Tuttavia, madre e figlio si erano trasferiti in una città diversa, nella quale la madre esercitava la sua attività lavorativa ed il figlio aveva intrapreso un percorso scolastico. La madre, tuttavia, si opponeva alla revoca dell’assegnazione deducendo di voler far ritorno alla città di origine, nella quale il figlio avrebbe iniziato il percorso scolastico, come da iscrizione già pagata dalla stessa.
Nonostante l’opposizione della madre, il trasferimento per oltre un anno in una città diversa ha interrotto la continuità delle abitudini e la casa familiare non si poteva più considerare abitazione principale, presupposto essenziale per la permanenza della assegnazione della casa.
Per tali motivi, la casa familiare ha cessato di essere tale, con conseguente preclusione della possibilità la reviviscenza del diritto all’assegnazione della casa, che è rientrata nel pieno possesso del padre proprietario.

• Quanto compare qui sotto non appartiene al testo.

(** C10. Auto-reconnect is on in a new service object and no turn of the
    event loop switches it back on once it is off. [disconnect()] switches
    it off, and so does every [connect] that finds a handle in place, the
    retry of a fired timer included. From then on a transport error,
    fatal or not, schedules no timer, calls no refresh hook, opens no
    handle and leaves the attempt counter alone. *)
Theorem auto_reconnect_never_returns :
  shouldReconnect constructor = true
  /\ (forall w, shouldReconnect (this (step E call_disconnect w)) = false)
  /\ (forall tok w id, eventSource (this w) = Some id ->
        shouldReconnect (this (step E (call_connect tok) w)) = false)
  /\ (forall i t tok w id,
        timers w !! i = Some t -> armed t = true -> action t = retry tok ->
        shouldReconnect (this w) = true -> eventSource (this w) = Some id ->
        shouldReconnect (this (step E (timer_fires i) w)) = false)
  /\ (forall o w, shouldReconnect (this w) = false ->
        shouldReconnect (this (step E o w)) = false)
  /\ (forall ops w, shouldReconnect (this w) = false ->
        shouldReconnect (this (run E ops w)) = false)
  /\ (forall ops w id fatal, shouldReconnect (this w) = false ->
        let w' := run E ops w in
        let w'' := step E (transport id (ev_error fatal)) w' in
        length (timers w'') = length (timers w')
        /\ awaits w'' = awaits w'
        /\ length (sources w'') = length (sources w')
        /\ reconnectAttempts (this w'') = reconnectAttempts (this w')).
Proof.
  split; [done|]. split; [intros w; by rewrite step_disconnect|].
  assert (Hsup : forall tok w id, eventSource (this w) = Some id ->
            shouldReconnect (this (step E (call_connect tok) w)) = false).
  { intros tok w id Hes. rewrite step_connect. unfold released. rewrite Hes.
    by destruct (truthy tok). }
  split; [exact Hsup|]. split.
  { intros i t tok w id Ht Harmed Ha Hon Hes.
    unfold step. simpl. unfold fire. rewrite Ht, Harmed.
    unfold seq, clearTimeout, upd. rewrite Ha. simpl. rewrite Hon.
    specialize (Hsup tok (with_timers (alter disarm i (timers w)) w) id Hes).
    unfold step in Hsup. simpl in Hsup. exact Hsup. }
  split; [apply step_keeps_reconnect_off|].
  split; [apply run_keeps_reconnect_off|].
  intros ops w id fatal Hoff w' w''.
  destruct (error_when_off id fatal w') as (? & ? & ? & ? & _); [|done].
  by apply run_keeps_reconnect_off.
Qed.

End Cancellation.

Lemma disconnect_silences_pending_retry_witness :
  let w := run direct_env [call_connect (Str "t"); transport 0%nat (ev_error true)] initial in
  let w2 := run direct_env [call_on "notification" 3%nat] (step direct_env call_disconnect w) in
  let w3 := step direct_env (timer_fires 0%nat) w2 in
  timers w !! 0%nat = Some {| delay := 1000; action := retry (Str "t"); armed := true |}
  /\ this w3 = this w2 /\ sources w3 = sources w2 /\ trace w3 = trace w2.
Proof.
  intros w w2 w3.
  assert (Ht : timers w !! 0%nat
               = Some {| delay := 1000; action := retry (Str "t"); armed := true |})
    by (vm_compute; reflexivity).
  split; [exact Ht|].
  destruct (disconnect_silences_pending_retry direct_env 0%nat _
              (Str "t") [call_on "notification" 3%nat] w
              Ht eq_refl eq_refl) as (_ & H1 & H2 & H3 & _).
  split; [exact H1|]. split; [exact H2|exact H3].
Defined.
(** * scripts/mcps.py: the repository-list updater

    A shallow embedding of [update_mcps] and of the command-line entry
    point of [scripts/mcps.py], and the properties of the specification
    proved (or refuted) on it.

    Modelling decisions.
    - A JSON value is the Python object [json.load] builds: [None], [bool],
      [int], [float], [str], [list] and [dict].  A [dict] keeps its keys in
      insertion order and [json.dump] writes them in that order, so a dict
      is an association list; [d[k] = v] overwrites in place when [k] is
      there and adds [k] at the end otherwise.
    - Python strings are Rocq strings.  The only character the program
      looks at is the separator ['/'], which is one byte in UTF-8 and
      occurs inside no multi-byte sequence.
    - The [json] module is taken as given: the content of a file is
      the value [json.load] returns on it, or the exception it raises, and
      a file written by [json.dump] loads back as the value written.
    - Every exception of the model is a subclass of [Exception]:
      the handler [except Exception] takes them all.  Signals
      ([KeyboardInterrupt]) are outside the model. *)

From Stdlib Require Import Ascii.
From stdpp Require Import gmap strings list fin_maps.

Local Open Scope string_scope.
Local Open Scope list_scope.

(** ** Exceptions *)

Inductive exn_class : Type :=
| OSError
| FileNotFoundError
| UnicodeDecodeError
| JSONDecodeError
| AttributeError
| TypeError
| IndexError
| KeyError.

(** An exception with the text of [str(e)]. *)
Record exn : Type := Exn { exn_kind : exn_class; exn_str : string }.

Inductive result (A : Type) : Type :=
| Ok (a : A)
| Raise (e : exn).
Arguments Ok {A} a.
Arguments Raise {A} e.

#[export] Instance result_ret : MRet result := fun A a => Ok a.
#[export] Instance result_bind : MBind result := fun A B f m =>
  match m with
  | Ok a => f a
  | Raise e => Raise e
  end.

Definition is_ok {A} (r : result A) : bool :=
  match r with Ok _ => true | Raise _ => false end.

(** ** Python dicts with string keys *)

Module Dict.
Section ops.
Context {V : Type}.

(** [d.get(k)], with [None] for Python's [None]. *)
Fixpoint get (k : string) (d : list (string * V)) : option V :=
  match d with
  | [] => None
  | (k', v) :: rest => if decide (k' = k) then Some v else get k rest
  end.

(** [k in d] *)
Definition contains (k : string) (d : list (string * V)) : bool :=
  match get k d with Some _ => true | None => false end.

(** [d[k] = v] *)
Fixpoint set (k : string) (v : V) (d : list (string * V)) : list (string * V) :=
  match d with
  | [] => [(k, v)]
  | (k', v') :: rest =>
      if decide (k' = k) then (k', v) :: rest else (k', v') :: set k v rest
  end.

(** [d[k]] *)
Definition getitem (k : string) (d : list (string * V)) : result V :=
  match get k d with
  | Some v => Ok v
  | None => Raise (Exn KeyError ("'" +:+ k +:+ "'"))
  end.

Definition keys (d : list (string * V)) : list string := d.*1.
End ops.
End Dict.

(** ** JSON values *)

#[warnings="-register-all"]
Inductive json : Type :=
| JNull
| JBool (b : bool)
| JInt (n : Z)
| JFloat (lit : string)
| JStr (s : string)
| JList (xs : list json)
| JDict (kvs : list (string * json)).

(** [type(v).__name__] *)
Definition type_name (v : json) : string :=
  match v with
  | JNull => "NoneType"
  | JBool _ => "bool"
  | JInt _ => "int"
  | JFloat _ => "float"
  | JStr _ => "str"
  | JList _ => "list"
  | JDict _ => "dict"
  end.

Definition no_attribute (v : json) (attr : string) : exn :=
  Exn AttributeError
      ("'" +:+ type_name v +:+ "' object has no attribute '" +:+ attr +:+ "'").

Definition not_iterable (v : json) : exn :=
  Exn TypeError ("'" +:+ type_name v +:+ "' object is not iterable").

(** The items a [for] loop over [v] visits: the elements of a list, the
    keys of a dict, the characters of a string (one-character strings;
    the program only ever asks such an item for its [get]). *)
Definition py_iter (v : json) : result (list json) :=
  match v with
  | JList xs => Ok xs
  | JDict kvs => Ok (JStr <$> Dict.keys kvs)
  | JStr s => Ok ((λ c, JStr (String c "")) <$> String.list_ascii_of_string s)
  | _ => Raise (not_iterable v)
  end.

(** [v.append(x)] *)
Definition py_append (v : json) (x : json) : result json :=
  match v with
  | JList xs => Ok (JList (xs ++ [x]))
  | _ => Raise (no_attribute v "append")
  end.

(** ** Strings *)

(** [s.split(sep)] for a one-character separator. *)
Fixpoint split (sep : ascii) (s : string) : list string :=
  match s with
  | "" => [""]
  | String c rest =>
      if decide (c = sep) then "" :: split sep rest
      else match split sep rest with
           | [] => [String c ""]
           | piece :: pieces => String c piece :: pieces
           end
  end.

(** [c in s] *)
Fixpoint occurs (c : ascii) (s : string) : bool :=
  match s with
  | "" => false
  | String c' rest => if decide (c' = c) then true else occurs c rest
  end.

(** One lower-case hexadecimal digit. *)
Definition hex_digit (n : nat) : ascii :=
  match n with
  | 0 => "0" | 1 => "1" | 2 => "2" | 3 => "3" | 4 => "4" | 5 => "5" | 6 => "6"
  | 7 => "7" | 8 => "8" | 9 => "9" | 10 => "a" | 11 => "b" | 12 => "c"
  | 13 => "d" | 14 => "e" | _ => "f"
  end%char.

Definition backslash : ascii := ascii_of_nat 92.
Definition double_quote : ascii := ascii_of_nat 34.

(** One character of [repr(s)], written between the quotes [quote]. *)
Definition repr_char (quote c : ascii) : string :=
  let n := nat_of_ascii c in
  if bool_decide (c = quote ∨ c = backslash) then String backslash (String c "")
  else if bool_decide (n = 9) then String backslash "t"
  else if bool_decide (n = 10) then String backslash "n"
  else if bool_decide (n = 13) then String backslash "r"
  else if bool_decide (n < 32 ∨ n = 127) then
    String backslash
      (String "x" (String (hex_digit (Nat.div n 16))
                     (String (hex_digit (Nat.modulo n 16)) "")))
  else String c "".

Sul punto occorre però una precisazione, poiché nel caso affrontato dalla Corte, sia la madre che il figlio si erano trasferiti in altra città.
Diverso invece è il caso in cui il figlio, per motivi di studio, si trasferisce in un’altra città, e faccia saltuariamente ritorno nella casa familiare. In questo caso i presupposti alla base della assegnazione della casa permangono, poiché la abitazione rimane un “collegamento stabile con l’abitazione del genitore, benché la coabitazione non sia più quotidiana” (ex multis Cass. 11320/2005). In questi casi il trasferimento del figlio è temporaneo e corrispondente al percorso di studi, la casa familiare rimane sempre il punto di riferimento del figlio e pertanto permane il diritto del coniuge assegnatario”.
Quanto esposto per far comprendere che “mandare i figli a studiare all’estero ovvero in un’altra città italiana” non cambia il diritto di abitazione dell’assegnatario.